Reacting to the increase, the Public Relations Officer, Association of Nigerian Licenced Customs Agents (ANLCA), Onome Joy Monije, said this was not what Nigerians bargained for, adding that the sharp increase would definitely affect the profit margins of stakeholders in the industry.
“The increase is too sharp. We are going to reach out to the world to hear us by Monday. We are not fighting with anybody. We are going to come out en masse to let the world know what we are going through. The last increase was done in December last year and people are yet to recover from the increment. This increment is too massive from 956 to 1356. We are being pushed to the wall,” she said.
“We woke up this morning without any notifications or information on the custom portal. The increment is massive, this is bad and unacceptable. It is we the common masses that are going to suffer,” she lamented.
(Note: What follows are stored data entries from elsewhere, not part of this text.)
(* ===== verification/KubeObjects.v ===== *)
(** * Kubernetes objects (pkg/obj: obj.go, util.go, namespace.go, limitrange.go, secret.go)

    The objects of the controllers, and how they are loaded, persisted and deleted through
    the Kubernetes client, which is a parameter: a record of calls per kind of object. *)
From S2P Require Import Prelude GoStd GoStrings Values Errors Transfer ResultMapper Model.
From S2P Require Import ConfigMaps ObjUtil.

Definition ErrRequired : error := EText "obj: required".

(** ** Objects and the client *)

(** An object: its metadata and the rest of it. *)
Record Kube (S : Type) := MkKube { Kube_Meta : ObjectMeta; Kube_Spec : S }.
Arguments MkKube {S}. Arguments Kube_Meta {S}. Arguments Kube_Spec {S}.

Definition with_Meta {S} (m : ObjectMeta) (o : Kube S) : Kube S := MkKube m (Kube_Spec o).
Definition with_Spec {S} (s : S) (o : Kube S) : Kube S := MkKube (Kube_Meta o) s.

Notation ObjectKey := (string * string)%type.

(** The metadata of an object that was just made. *)
Definition zero_meta : ObjectMeta := MkObjectMeta "" "" "" None None [] [] None.
Definition with_key (key : ObjectKey) (m : ObjectMeta) : ObjectMeta :=
  MkObjectMeta key.1 key.2 (Meta_UID m) (Annotations m) (Labels m) (Finalizers m)
    (OwnerReferences m) (DeletionTimestamp m).

(** The calls for one kind of object.  A write returns the object as the server has it. *)
Record ObjectClient (W S : Type) := MkObjectClient {
  kube_Get : ObjectKey → io W (Kube S);
  kube_Create : Kube S → io W (Kube S);
  kube_Update : Kube S → io W (Kube S);
  kube_Delete : Kube S → io W unit;
}.
Arguments kube_Get {W S}. Arguments kube_Create {W S}.
Arguments kube_Update {W S}. Arguments kube_Delete {W S}.

Section client.
Context {W S : Type} (cl : ObjectClient W S).
Implicit Types (obj : Kube S).

Definition Exists (key : ObjectKey) (obj : Kube S) : bool * Kube S :=
  let obj := with_Meta (with_key key (Kube_Meta obj)) obj in
  (negb (String.eqb (Meta_UID (Kube_Meta obj)) ""), obj).

Definition CreateOrUpdate (key : ObjectKey) (obj : Kube S) : io W (Kube S) :=
  let '(exists_, obj) := Exists key obj in
  if exists_ : bool then kube_Update cl obj else kube_Create cl obj.

(** An object that is not found keeps what it has and is named. *)
Definition GetIgnoreNotFound (key : ObjectKey) (obj : Kube S) : io W (bool * Kube S) :=
  r ← attempt (kube_Get cl key);
  match r with
  | Ok found => mret (true, found)
  | Err e => if is_not_found e then mret (false, with_Meta (with_key key (Kube_Meta obj)) obj)
             else lift (Err e)
  | Panic s => lift (Panic s)
  end.

Definition DeleteIgnoreNotFound (obj : Kube S) : io W bool :=
  r ← attempt (kube_Delete cl obj);
  match r with
  | Ok _ => mret true
  | Err e => if is_not_found e then mret false else lift (Err e)
  | Panic s => lift (Panic s)
  end.
End client.

(** ** Dependencies

    An object in another namespace cannot be owned; an annotation names what it depends
    on. *)
Definition RelayControllerDependencyOfAnnotation : string := "controller.relay.sh/dependency-of".

Record DependencyOf := MkDependencyOf {
  Dep_APIVersion : string; Dep_Kind : string; Dep_Namespace : string; Dep_Name : string;
  Dep_UID : string }.

#[export] Instance DependencyOf_eq_dec : EqDecision DependencyOf.
Proof. solve_decision. Defined.

Section dependencies.
Context `{JSONText}.

(** An empty namespace is left out. *)
Definition dependency_marshal (d : DependencyOf) : json :=
  json_object (json_field "apiVersion" (Dep_APIVersion d) :: json_field "kind" (Dep_Kind d)
    :: (if String.eqb (Dep_Namespace d) "" then [] else [json_field "namespace" (Dep_Namespace d)])
    ++ [json_field "name" (Dep_Name d); json_field "uid" (Dep_UID d)]).

(** A string field: absent and null leave it empty.  (Field names are matched exactly; Go
    also accepts other capitalisations.) *)
Definition struct_field (m : gmap string json) (k : string) : result string :=
  match m !! k with
  | Some (JString s) => Ok s
  | None | Some JNull => Ok ""
  | _ => Err EJSONSyntax
  end.

Definition dependency_unmarshal (text : string) : result DependencyOf :=
  match json_parse text with
  | Some (JObject m) =>
      v ← struct_field m "apiVersion"; k ← struct_field m "kind"; ns ← struct_field m "namespace";
      n ← struct_field m "name"; u ← struct_field m "uid";
      Ok (MkDependencyOf v k ns n u)
  | Some JNull => Ok (MkDependencyOf "" "" "" "" "")
  | _ => Err EJSONSyntax
  end.

Definition dependency_on (owner : Owner) : DependencyOf :=
  MkDependencyOf (GVK_APIVersion (Owner_GVK owner)) (GVK_Kind (Owner_GVK owner))
    (Meta_Namespace (Owner_Object owner)) (Meta_Name (Owner_Object owner))
    (Meta_UID (Owner_Object owner)).

Definition SetDependencyOf (target : ObjectMeta) (owner : Owner) : ObjectMeta :=
  (Annotate target RelayControllerDependencyOfAnnotation
     (json_print (dependency_marshal (dependency_on owner)))).2.

(** The group and version are compared parsed, which for the owners of this program (a
    group, a slash and a version) is comparing the text. *)
Definition IsDependencyOf (target : ObjectMeta) (owner : Owner) : result bool :=
  let annotation := default "" (default ∅ (Annotations target)
                                  !! RelayControllerDependencyOfAnnotation) in
  if String.eqb annotation "" then Ok false
  else
    dep ← dependency_unmarshal annotation;
    let own := dependency_on owner in
    if negb (String.eqb (Dep_Kind own) (Dep_Kind dep))
       || negb (String.eqb (Dep_APIVersion own) (Dep_APIVersion dep)) then Ok false
    else
      Ok (String.eqb (Dep_UID own) (Dep_UID dep) && String.eqb (Dep_Namespace own) (Dep_Namespace dep)
          && String.eqb (Dep_Name own) (Dep_Name dep)).
End dependencies.

(** ** Loaders and persisters

    A structure [D] of objects is loaded and persisted field by field; the calls act on
    the world and on the structure.  A field that may be nil is an [option]. *)
Section structures.
Context {W D : Type}.
Implicit Types (d : D).

Definition Loader : Type := io (W * D) bool.
Definition Persister : Type := io (W * D) unit.

(** A call on a field. *)
Definition on {O A} (view : D → O) (put : O → D → D) (m : O → io W (A * O)) : io (W * D) A :=
  λ '(w, d), let '(r, w') := m (view d) w in
    match r with
    | Ok (a, o) => (Ok a, (w', put o d))
    | Err e => (Err e, (w', d))
    | Panic s => (Panic s, (w', d))
    end.

(** [IgnoreNilLoader], [IgnoreNilPersister] *)
Definition unless_nil {O A} (nil : A) (view : D → option O) (m : O → io (W * D) A) : io (W * D) A :=
  λ '(w, d), match view d with None => (Ok nil, (w, d)) | Some o => m o (w, d) end.

Definition RequiredLoader (l : Loader) : Loader :=
  ok ← l; if (ok : bool) then mret true else lift (Err ErrRequired).

(** All are loaded, unless one fails. *)
Fixpoint Loaders_from (all : bool) (ls : list Loader) : Loader :=
  match ls with
  | [] => mret all
  | l :: ls' => ok ← l; Loaders_from (if (ok : bool) then all else false) ls'
  end.
Definition Loaders_Load (ls : list Loader) : Loader := Loaders_from true ls.

Definition Persist_all (ps : list Persister) : Persister := each_effect (λ p, p) ps.
End structures.
Arguments Loader : clear implicits. Arguments Persister : clear implicits.

(** ** Kinds of objects *)
Definition Namespace : Type := string * Kube unit.
Definition NewNamespace (name : string) : Namespace := (name, MkKube zero_meta tt).
Definition Namespace_Object (n : Namespace) : ObjectMeta := Kube_Meta n.2.

Section namespaces.
Context {W : Type} (cl : ObjectClient W unit).
Definition Namespace_Load (n : Namespace) : io W (bool * Namespace) :=
  '(ok, o) ← GetIgnoreNotFound cl ("", n.1) n.2; mret (ok, (n.1, o)).
Definition Namespace_Persist (n : Namespace) : io W (unit * Namespace) :=
  o ← CreateOrUpdate cl ("", n.1) n.2; mret (tt, (n.1, o)).
Definition Namespace_Delete (n : Namespace) : io W bool := DeleteIgnoreNotFound cl n.2.
End namespaces.

(** An object of a kind that is created from its key. *)
Definition Keyed (S : Type) : Type := ObjectKey * Kube S.
Section keyed.
Context {W S : Type} (cl : ObjectClient W S).
Definition Keyed_Load (o : Keyed S) : io W (bool * Keyed S) :=
  '(ok, obj) ← GetIgnoreNotFound cl o.1 o.2; mret (ok, (o.1, obj)).
Definition Keyed_Persist (o : Keyed S) : io W (unit * Keyed S) :=
  obj ← CreateOrUpdate cl o.1 o.2; mret (tt, (o.1, obj)).
End keyed.

(** *** Secrets *)
Record SecretData := MkSecretData { Secret_Type : string; Secret_Data : gmap string string }.
Definition SecretTypeOpaque : string := "Opaque".
Definition SecretTypeServiceAccountToken : string := "kubernetes.io/service-account-token".
Definition SecretTypeDockerConfigJson : string := "kubernetes.io/dockerconfigjson".
Definition ErrNotOpaqueSecret : error := EText "obj: secret is not an unstructured opaque secret".
Definition ErrNotImagePullSecret : error :=
  EText "obj: secret is not usable for pulling container images".
Definition ErrNotServiceAccountTokenSecret : error :=
  EText "obj: secret is not usable for service accounts".
Definition ErrServiceAccountTokenMissingData : error :=
  EText "obj: service account token secret has no token data".

Definition NewSecret (ty : string) (key : ObjectKey) : Keyed SecretData :=
  (key, MkKube zero_meta (MkSecretData ty ∅)).
Definition NewOpaqueSecret : ObjectKey → Keyed SecretData := NewSecret SecretTypeOpaque.
Definition NewImagePullSecret : ObjectKey → Keyed SecretData := NewSecret SecretTypeDockerConfigJson.
Definition NewServiceAccountTokenSecret : ObjectKey → Keyed SecretData :=
  NewSecret SecretTypeServiceAccountToken.

(** Loads a secret that has to be of a type. *)
Definition load_secret {W} (cl : ObjectClient W SecretData) (ty : string) (wrong : error)
    (s : Keyed SecretData) : io W (bool * Keyed SecretData) :=
  '(ok, s') ← Keyed_Load cl s;
  if String.eqb (Secret_Type (Kube_Spec s'.2)) ty then mret (ok, s') else lift (Err wrong).
Definition OpaqueSecret_Load {W} (cl : ObjectClient W SecretData) :=
  load_secret cl SecretTypeOpaque ErrNotOpaqueSecret.
Definition ImagePullSecret_Load {W} (cl : ObjectClient W SecretData) :=
  load_secret cl SecretTypeDockerConfigJson ErrNotImagePullSecret.
Definition ServiceAccountTokenSecret_Load {W} (cl : ObjectClient W SecretData) :=
  load_secret cl SecretTypeServiceAccountToken ErrNotServiceAccountTokenSecret.

Definition OpaqueSecret_Data (s : Keyed SecretData) (key : string) : option string :=
  Secret_Data (Kube_Spec s.2) !! key.
Definition ServiceAccountToken (s : Keyed SecretData) : result string :=
  let tok := default "" (Secret_Data (Kube_Spec s.2) !! "token") in
  if String.eqb tok "" then Err ErrServiceAccountTokenMissingData else Ok tok.
Definition ConfigureImagePullSecret (target src : Keyed SecretData) : Keyed SecretData :=
  (target.1, with_Spec (MkSecretData (Secret_Type (Kube_Spec target.2))
                          (Secret_Data (Kube_Spec src.2))) target.2).

(** *** Limit ranges: quantities are kept as they are written. *)
Record LimitRangeSpec := MkLimitRangeSpec {
  containerDefaultLimit : gmap string string;
  containerDefaultRequestLimit : gmap string string;
  containerMaxLimit : gmap string string }.

Definition resources (cpu memory : string) : gmap string string :=
  <["cpu" := cpu]> {["memory" := memory]}.
Definition default_limits : LimitRangeSpec :=
  MkLimitRangeSpec (resources "750m" "2Gi") (resources "100m" "256Mi") (resources "1" "3Gi").

(** The options are setters of the limits; a range that was never configured has none. *)
Definition ConfigureLimitRange (opts : list (LimitRangeSpec → LimitRangeSpec))
    (lr : Keyed (option LimitRangeSpec)) : Keyed (option LimitRangeSpec) :=
  (lr.1, with_Spec (Some (foldl (λ lro opt, opt lro) default_limits opts)) lr.2).
Definition NewLimitRange (key : ObjectKey) : Keyed (option LimitRangeSpec) :=
  (key, MkKube zero_meta None).
Lemma common_read name type deps l :
  (∀ k, k ∈ ["name"; "type"; "depends_on"; "when"] → assoc k l = None) →
  let m := list_to_map (common_fields name type deps JNull ++ l) in
  struct_field m "name" = Ok name ∧ struct_field m "type" = Ok type
  ∧ strings_field m "depends_on" = Ok deps ∧ tree_field m "when" = VNil.
Proof.
  intros Hl. cbv zeta. split_and!.
  - apply struct_field_assoc. by left.
  - apply struct_field_assoc. by left.
  - apply strings_field_assoc. cbn. destruct deps; auto.
  - unfold tree_field. by rewrite lookup_assoc.
Qed.

(** C34: A workflow step is written as JSON and read back as it was, except for its condition:
    the name, the dependencies, the kind and, of a container, the image, the expressions
    of the specification, the input, the command and the arguments are kept whenever
    their text is UTF-8 and the expressions can be written; the condition is lost. *)
Theorem json_step_roundtrip ws :
  step_text ws →
  ∃ text, WorkflowStep_MarshalJSON ws = Ok text ∧ WorkflowStep_UnmarshalJSON text = Ok (read_step ws).
Proof.
  intros [Hn Hd Hv]. unfold WorkflowStep_MarshalJSON. rewrite json_tree_nil. cbn [mbind outcome_bind].
  unfold WorkflowStep_UnmarshalJSON, read_step. destruct (Variant ws) as [c|].
  - destruct (container_written c (common_fields (data_step_Name ws) "container" (data_step_DependsOn ws) JNull)
      Hv) as (l & -> & Hu & Hc & Hother); [by repeat constructor|].
    cbn [mbind outcome_bind]. eexists. split; [done|]. rewrite object_of_print.
    2:{ apply Forall_app_2; [by apply common_utf8|done]. }
    cbn [mbind outcome_bind].
    edestruct (common_read (data_step_Name ws) "container" (data_step_DependsOn ws) l) as (-> & -> & -> & ->).
    { intros k Hk. apply Hother. set_solver. }
    cbn [mbind outcome_bind String.eqb]. change (String.eqb "container" WorkflowStepTypeApproval) with false.
    cbn iota. by rewrite Hc.
  - cbn [mbind outcome_bind]. eexists. split; [done|]. rewrite object_of_print by (by apply common_utf8).
    cbn [mbind outcome_bind].
    edestruct (common_read (data_step_Name ws) "approval" (data_step_DependsOn ws) []) as (E1 & E2 & E3 & E4).
    { done. }
    rewrite app_nil_r in E1, E2, E3, E4. by rewrite E1, E2, E3, E4.
Qed.
(* ===== verification/NetworkPolicy.v ===== *)
(** * Network policies (pkg/obj/networkpolicy.go)

    The policies of tenants, runs and triggers: a tenant's pods have no traffic at all, and
    the pods of a run or a trigger may reach the metadata API and the public internet. *)
From S2P Require Import Prelude GoStd GoStrings Values Errors Model ObjUtil KubeObjects.

(** ** The fields of [networkingv1.NetworkPolicySpec] the code sets *)
Notation LabelSelector := (gmap string string).
Record IPBlock := MkIPBlock { CIDR : string; Except : list string }.

(** A peer is a block of addresses, or the pods a selector picks in the namespaces another
    does; [None] is a nil selector. *)
Inductive NetworkPolicyPeer : Type :=
| PeerIPBlock (b : IPBlock)
| PeerSelectors (namespaces pods : option LabelSelector).

Record NetworkPolicyRule := MkRule { Peers : list NetworkPolicyPeer; Ports : list (string * Z) }.

Record NetworkPolicySpec := MkNetworkPolicySpec {
  PodSelector : LabelSelector; PolicyTypes : list string;
  Ingress : list NetworkPolicyRule; Egress : list NetworkPolicyRule }.

Definition zero_policy : NetworkPolicySpec := MkNetworkPolicySpec ∅ [] [] [].
Definition NewNetworkPolicy (key : ObjectKey) : Keyed NetworkPolicySpec :=
  (key, MkKube zero_meta zero_policy).

Definition PolicyTypeIngress : string := "Ingress".
Definition PolicyTypeEgress : string := "Egress".
Definition ProtocolTCP : string := "TCP".

Definition DefaultNetworkPolicyDeniedIPBlocks : list string :=
  ["0.0.0.0/8"; "10.0.0.0/8"; "100.64.0.0/10"; "169.254.0.0/16"; "172.16.0.0/12"; "192.0.0.0/24";
   "192.0.2.0/24"; "192.31.196.0/24"; "192.52.193.0/24"; "192.168.0.0/16"; "192.175.48.0/24";
   "198.18.0.0/15"; "198.51.100.0/24"; "203.0.113.0/24"; "240.0.0.0/4"].

(** ** Options *)
Record networkPolicyOptions := MkNetworkPolicyOptions {
  deniedIPBlocks : list string;
  systemNamespaceSelector : LabelSelector;
  metadataAPIPodSelector : LabelSelector;
  metadataAPIPort : Z }.

Definition NetworkPolicyOption : Type := networkPolicyOptions → networkPolicyOptions.

Definition NetworkPolicyWithDeniedIPBlocks (blocks : list string) : NetworkPolicyOption := λ o,
  MkNetworkPolicyOptions blocks (systemNamespaceSelector o) (metadataAPIPodSelector o)
    (metadataAPIPort o).
Definition NetworkPolicyWithSystemNamespaceSelector (selector : LabelSelector)
    : NetworkPolicyOption := λ o,
  MkNetworkPolicyOptions (deniedIPBlocks o) selector (metadataAPIPodSelector o) (metadataAPIPort o).
Definition NetworkPolicyWithMetadataAPIPodSelector (selector : LabelSelector)
    : NetworkPolicyOption := λ o,
  MkNetworkPolicyOptions (deniedIPBlocks o) (systemNamespaceSelector o) selector (metadataAPIPort o).
Definition NetworkPolicyWithMetadataAPIPort (port : Z) : NetworkPolicyOption := λ o,
  MkNetworkPolicyOptions (deniedIPBlocks o) (systemNamespaceSelector o) (metadataAPIPodSelector o)
    port.
Definition namespace_condition (td : TenantDepsResult) : StatusCondition :=
  match Result_Error td with
  | Some e => condition ConditionFalse TenantStatusReasonNamespaceError (Error e)
  | None =>
      match Result_TenantDeps td with
      | Some _ => condition ConditionTrue TenantStatusReasonNamespaceReady
                    "The tenant namespace is ready."
      | None => unknown_condition
      end
  end.

Definition event_sink_condition (td : TenantDepsResult) : StatusCondition :=
  match Result_TenantDeps td with
  | None => unknown_condition
  | Some deps =>
      match Td_EventSink deps with
      | Some sink =>
          if String.eqb (sink_URL sink) "" then
            condition ConditionFalse TenantStatusReasonEventSinkNotConfigured
              "The API trigger event sink is missing an endpoint URL."
          else
            match sink_Token sink with
            | None => condition ConditionFalse TenantStatusReasonEventSinkNotConfigured
                        "The API trigger event sink is missing a token."
            | Some _ => condition ConditionTrue TenantStatusReasonEventSinkReady
                          "The event sink is ready."
            end
      | None => condition ConditionTrue TenantStatusReasonEventSinkMissing
                  "The tenant does not have an event sink defined."
      end
  end.

(** A job that failed and is not complete leaves the condition unknown. *)
Definition tool_injection_condition (td : TenantDepsResult) (jcs : list JobCondition)
    : StatusCondition :=
  match Result_TenantDeps td with
  | None => unknown_condition
  | Some deps =>
      match Td_VolumeClaimTemplate deps with
      | Some _ =>
          let '(complete, failed) := foldl job_flags (false, false) jcs in
          if complete : bool then
            if failed : bool then
              condition ConditionFalse TenantStatusReasonToolInjectionError
                "Error processing tool injection."
            else condition ConditionTrue "" ""
          else unknown_condition
      | None => condition ConditionTrue TenantStatusReasonToolInjectionMissing
                  "The tenant does not have a tool injection defined."
      end
  end.

Definition ready_condition (conds : list StatusCondition) : StatusCondition :=
  match AggregateStatusConditions conds with
  | ConditionTrue => condition ConditionTrue TenantStatusReasonReady "The tenant is configured."
  | ConditionFalse => condition ConditionFalse TenantStatusReasonError
                        "One or more tenant components failed."
  | _ => unknown_condition
  end.

(** The conditions of the status, by type. *)
Record TenantConditions := MkTenantConditions {
  c_namespace : StatusCondition; c_event_sink : StatusCondition;
  c_tool_injection : StatusCondition; c_ready : StatusCondition }.
Definition zero_condition : StatusCondition := condition (ConditionOther "") "" "".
On his part, the National President, Council of Maritime Transport Unions and Associations (COMTUA), Adeyinka Aroyewun, stated that the maritime transport industry was greatly affecting businesses, saying the volume of import and export has reduced while the transport and logistics is on the decrease.
“It has affected the volume of cargo. It is affecting our business in terms of volume and revenue generation negatively,” he added.